Output range, inclusive: from the line containing "intros H Hs Hpw. unfold deny, NameChange.findOne." to the line containing "intros H Hs Hpw. unfold approve, NameChange.findOne.". Restate those lines from the data below word for word and only those.

(Stored items)
-- Opening Marker --

(** What a transfer from the rows of [rid] dated [tr] or later to
    [targetId] makes of a table whose unique index is the owner and one more
    column, [copy] telling when a row is another re-inserted: the rows there
    were stay, in place; each row that comes after them is a copy of a row
    of [rid] dated [tr] or later; for each such row of [rid] its key, with
    [targetId] for owner, is in the table, and a copy of a row of [rid] with
    that key and such a date is in the table if the key was not there
    before; and no key comes to be used twice. *)
Definition transferred {R K : Type} (key : R → Z * K) (date : R → Z)
    (copy : Z → R → R → Prop) (rid tr targetId : Z)
    (before after : list R) : Prop :=
  (∃ extra : list R,
     after = (before ++ extra)%list
     ∧ ∀ r, r ∈ extra →
         (key r).1 = targetId
         ∧ ∃ s, s ∈ before ∧ (key s).1 = rid ∧ tr ≤ date s
                ∧ copy targetId r s)
  ∧ (∀ s, s ∈ before → (key s).1 = rid → tr ≤ date s →
       (targetId, (key s).2) ∈ key <$> after
       ∧ ((targetId, (key s).2) ∉ key <$> before →
          ∃ r s', r ∈ after ∧ s' ∈ before
                  ∧ key s' = key s ∧ tr ≤ date s'
                  ∧ copy targetId r s'))
  ∧ (NoDup (key <$> before) → NoDup (key <$> after)).

(** ** The list of requests *)

(** [{ limit, offset }] *)
Record PaginationConfig := mkPagination { limit : nat; offset : nat }.

(** [order: [['createdAt', 'DESC']]]: of two requests, the one created
    later comes first. *)
Definition newerFirst (a b : Z * NameChange.t) : Prop :=
  NameChange.createdAt b.2 ≤ NameChange.createdAt a.2.

#[global] Instance newerFirst_dec a b : Decision (newerFirst a b).
Proof. unfold newerFirst. apply _. Defined.

(** [NameChange.findAll({ where: { status }, order, limit, offset })] *)
Definition getList (status : NameChange.Status)
    (pagination : PaginationConfig) (db : DB) : list (Z * NameChange.t) :=
  let nameChanges :=
    take (limit pagination)
      (drop (offset pagination)
         (merge_sort newerFirst
            (base.filter
               (fun ir : Z * NameChange.t => NameChange.status ir.2 = status)
               (map_to_list (nameChanges db))))) in
  nameChanges.

(** ** The validation of a membership *)

Section Roles.
(** [GROUP_ROLES] of [api/constants] *)
Variable GROUP_ROLES : list string.

Definition quote : string := String (ascii_of_nat 34) EmptyString.

(** [validateRole]: the message of the [Error] it throws, if it throws. *)
Definition validateRole (this : Membership.t) : option string :=
  if bool_decide (Membership.role this ∈ GROUP_ROLES) then None
  else Some ("Invalid role " +:+ quote +:+ Membership.role this
             +:+ quote +:+ ".").
End Roles.

(** * Properties *)

(** ** Lookups *)

Lemma find_Some name db ip :
  playerService.find name db = Some ip →
  players db !! ip.1 = Some ip.2 ∧ Player.username ip.2 = name.
Proof.
  unfold playerService.find. intros Hf.
  apply fmap_Some in Hf as ([k jp] & Hf & ->).
  apply list_find_Some in Hf as (Hl & Hp & _).
  apply list_elem_of_lookup_2, elem_of_map_to_list' in Hl. by split.
Qed.

Lemma find_None name db :
  playerService.find name db = None ↔
  ∀ i p, players db !! i = Some p → Player.username p ≠ name.
Proof.
  unfold playerService.find. rewrite fmap_None, list_find_None, Forall_forall.
  split.
  - intros H i p Hip. apply (H (i, p)). by apply elem_of_map_to_list.
  - intros H [i p] Hin. apply (H i p). by apply elem_of_map_to_list in Hin.
Qed.

Lemma find_tracked name db i p :
  players db !! i = Some p → Player.username p = name →
  is_Some (playerService.find name db).
Proof.
  intros Hip Hn. destruct (playerService.find name db) eqn:E; [by eexists|].
  exfalso. eapply find_None in E; eauto.
Qed.

Lemma findOneWhere_Some o n s tbl ir :
  NameChange.findOneWhere o n s tbl = Some ir →
  tbl !! ir.1 = Some ir.2 ∧ NameChange.oldName ir.2 = o
  ∧ NameChange.newName ir.2 = n ∧ NameChange.status ir.2 = s.
Proof.
  unfold NameChange.findOneWhere. intros Hf.
  apply fmap_Some in Hf as ([k jr] & Hf & ->).
  apply list_find_Some in Hf as (Hl & Hp & _).
  apply list_elem_of_lookup_2, elem_of_map_to_list' in Hl. by split.
Qed.

Lemma findOneWhere_None o n s tbl :
  NameChange.findOneWhere o n s tbl = None ↔
  ∀ i r, tbl !! i = Some r →
    ¬ (NameChange.oldName r = o ∧ NameChange.newName r = n
       ∧ NameChange.status r = s).
Proof.
  unfold NameChange.findOneWhere.
  rewrite fmap_None, list_find_None, Forall_forall. split.
  - intros H i r Hir. apply (H (i, r)). by apply elem_of_map_to_list.
  - intros H [i r] Hin. apply (H i r). by apply elem_of_map_to_list in Hin.
Qed.

Lemma findOne_Some id tbl ir :
  NameChange.findOne id tbl = Some ir ↔ ir.1 = id ∧ tbl !! id = Some ir.2.
Proof.
  unfold NameChange.findOne. rewrite fmap_Some. split.
  - intros (r & Hr & ->). by split.
  - destruct ir as [i r]. simpl. intros [-> Hr]. by exists r.
Qed.

Lemma findOne_None id tbl :
  NameChange.findOne id tbl = None ↔ tbl !! id = None.
Proof. unfold NameChange.findOne. by rewrite fmap_None. Qed.

Lemma create_fresh pid o n now tbl :
  tbl !! (NameChange.create pid o n now tbl).1.1 = None.
Proof.
  simpl. apply not_elem_of_dom. apply is_fresh.
Qed.

(** ** The merge leaves the requests alone, and fails as a whole *)

Ltac by_faults ft :=
  unfold transferBody, await;
  repeat match goal with
         | |- context [ft ?s] => destruct (ft s) eqn:?; simpl
         end.

Section Merge.
Variable ADMIN_PASSWORD : string.
Variable standardize : string → string.
Variable gteUndefined : bool.

Abbreviation transferBody := (transferBody gteUndefined).
Abbreviation transferData := (transferData standardize gteUndefined).

Lemma transferBody_nameChanges ft now t n oldPlayer newPlayer db work :
  transferBody ft now t n oldPlayer newPlayer db = Ok work →
  nameChanges work = nameChanges db.
Proof.
  destruct newPlayer as [np|]; by_faults ft; intros [= <-]; done.
Qed.

(** A merge returns once its body and the commit are through. *)
Lemma transferData_Ok ft now oldPlayer newPlayer newName db db' :
  transferData ft now oldPlayer newPlayer newName db = (Ok tt, db') →
  ft AtBegin = None ∧ ft AtFindLatest = None ∧ ft AtCommit = None
  ∧ transferBody ft now
      (Snapshot.createdAt <$> snapshotService.findLatest oldPlayer.1 db)
      (standardize newName) oldPlayer newPlayer db = Ok db'.
Proof.
  unfold transferData, await.
  destruct (ft AtBegin); [done|]. destruct (ft AtFindLatest); [done|].
  destruct (transferBody _ _ _ _ _ _ _) eqn:E; [|done].
  destruct (ft AtCommit); [done|]. by intros [= <-].
Qed.

(** A merge returns, or throws and leaves the database as it was. *)
Lemma transferData_outcome ft now oldPlayer newPlayer newName db :
  (∃ db', transferData ft now oldPlayer newPlayer newName db = (Ok tt, db'))
  ∨ (∃ e, transferData ft now oldPlayer newPlayer newName db = (Err e, db)).
Proof.
  unfold transferData, await.
  destruct (ft AtBegin); [by eauto|]. destruct (ft AtFindLatest); [by eauto|].
  destruct (transferBody _ _ _ _ _ _ _); [|by eauto].
  destruct (ft AtCommit); by eauto.
Qed.

Lemma transferData_nameChanges ft now oldPlayer newPlayer newName db :
  nameChanges (transferData ft now oldPlayer newPlayer newName db).2
  = nameChanges db.
Proof.
  destruct (transferData_outcome ft now oldPlayer newPlayer newName db)
    as [[db' H]|[e H]]; rewrite H; [|done].
  apply transferData_Ok in H as (_ & _ & _ & H).
  by eapply transferBody_nameChanges.
Qed.



End Merge.

(** ** The checks of [submit], [deny] and [approve] *)

Lemma errors_distinct :
  idNotFound ≠ notPending ∧ idNotFound ≠ incorrectPassword
  ∧ notPending ≠ incorrectPassword.
Proof. by repeat split. Qed.

Lemma notTracked_not_similarPending oldName :
  notTracked oldName ≠ similarPending.
Proof. unfold notTracked, similarPending. intros [= H]. Qed.

Section Checks.
Variable ADMIN_PASSWORD : string.
Variable standardize : string → string.
Variable gteUndefined : bool.

Abbreviation deny := (deny ADMIN_PASSWORD).
Abbreviation approve := (approve ADMIN_PASSWORD standardize gteUndefined).

Lemma deny_missing id pw db :
  nameChanges db !! id = None → deny id pw db = (Err idNotFound, db).
Proof.
  intros H. unfold deny. by rewrite (proj2 (findOne_None _ _) H).
Qed.

Lemma approve_missing ft now id pw db :
  nameChanges db !! id = None → approve ft now id pw db = (Err idNotFound, db).
Proof.
  intros H. unfold approve. by rewrite (proj2 (findOne_None _ _) H).
Qed.

Lemma deny_not_pending id pw db r :
  nameChanges db !! id = Some r → NameChange.status r ≠ NameChange.PENDING →
  deny id pw db = (Err notPending, db).
Proof.
  intros H Hs. unfold deny, NameChange.findOne. rewrite H. simpl.
  by rewrite bool_decide_eq_true_2.
Qed.

Lemma approve_not_pending ft now id pw db r :
  nameChanges db !! id = Some r → NameChange.status r ≠ NameChange.PENDING →
  approve ft now id pw db = (Err notPending, db).
Proof.
  intros H Hs. unfold approve, NameChange.findOne. rewrite H. simpl.
  by rewrite bool_decide_eq_true_2.
Qed.

Lemma deny_bad_password id pw db r :
  nameChanges db !! id = Some r → NameChange.status r = NameChange.PENDING →
  pw ≠ ADMIN_PASSWORD →
  deny id pw db = (Err incorrectPassword, db).
Proof.
  intros H Hs Hpw. unfold deny, NameChange.findOne. rewrite H. simpl.
  rewrite bool_decide_eq_false_2 by (by intros []).
  by rewrite bool_decide_eq_true_2.
Qed.

Lemma approve_bad_password ft now id pw db r :
  nameChanges db !! id = Some r → NameChange.status r = NameChange.PENDING →
  pw ≠ ADMIN_PASSWORD →
  approve ft now id pw db = (Err incorrectPassword, db).
Proof.
  intros H Hs Hpw. unfold approve, NameChange.findOne. rewrite H.
  simpl. rewrite bool_decide_eq_false_2 by (by intros []).
  by rewrite bool_decide_eq_true_2.
Qed.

-- Closing Marker --

▶ _FINISHED TASK_:
  intros H Hs Hpw. unfold deny, NameChange.findOne. rewrite H. simpl.
  rewrite bool_decide_eq_false_2 by (by intros []).
  by rewrite bool_decide_eq_true_2.
Qed.

Lemma approve_bad_password ft now id pw db r :
  nameChanges db !! id = Some r → NameChange.status r = NameChange.PENDING →
  pw ≠ ADMIN_PASSWORD →
  approve ft now id pw db = (Err incorrectPassword, db).
Proof.
  intros H Hs Hpw. unfold approve, NameChange.findOne. rewrite H.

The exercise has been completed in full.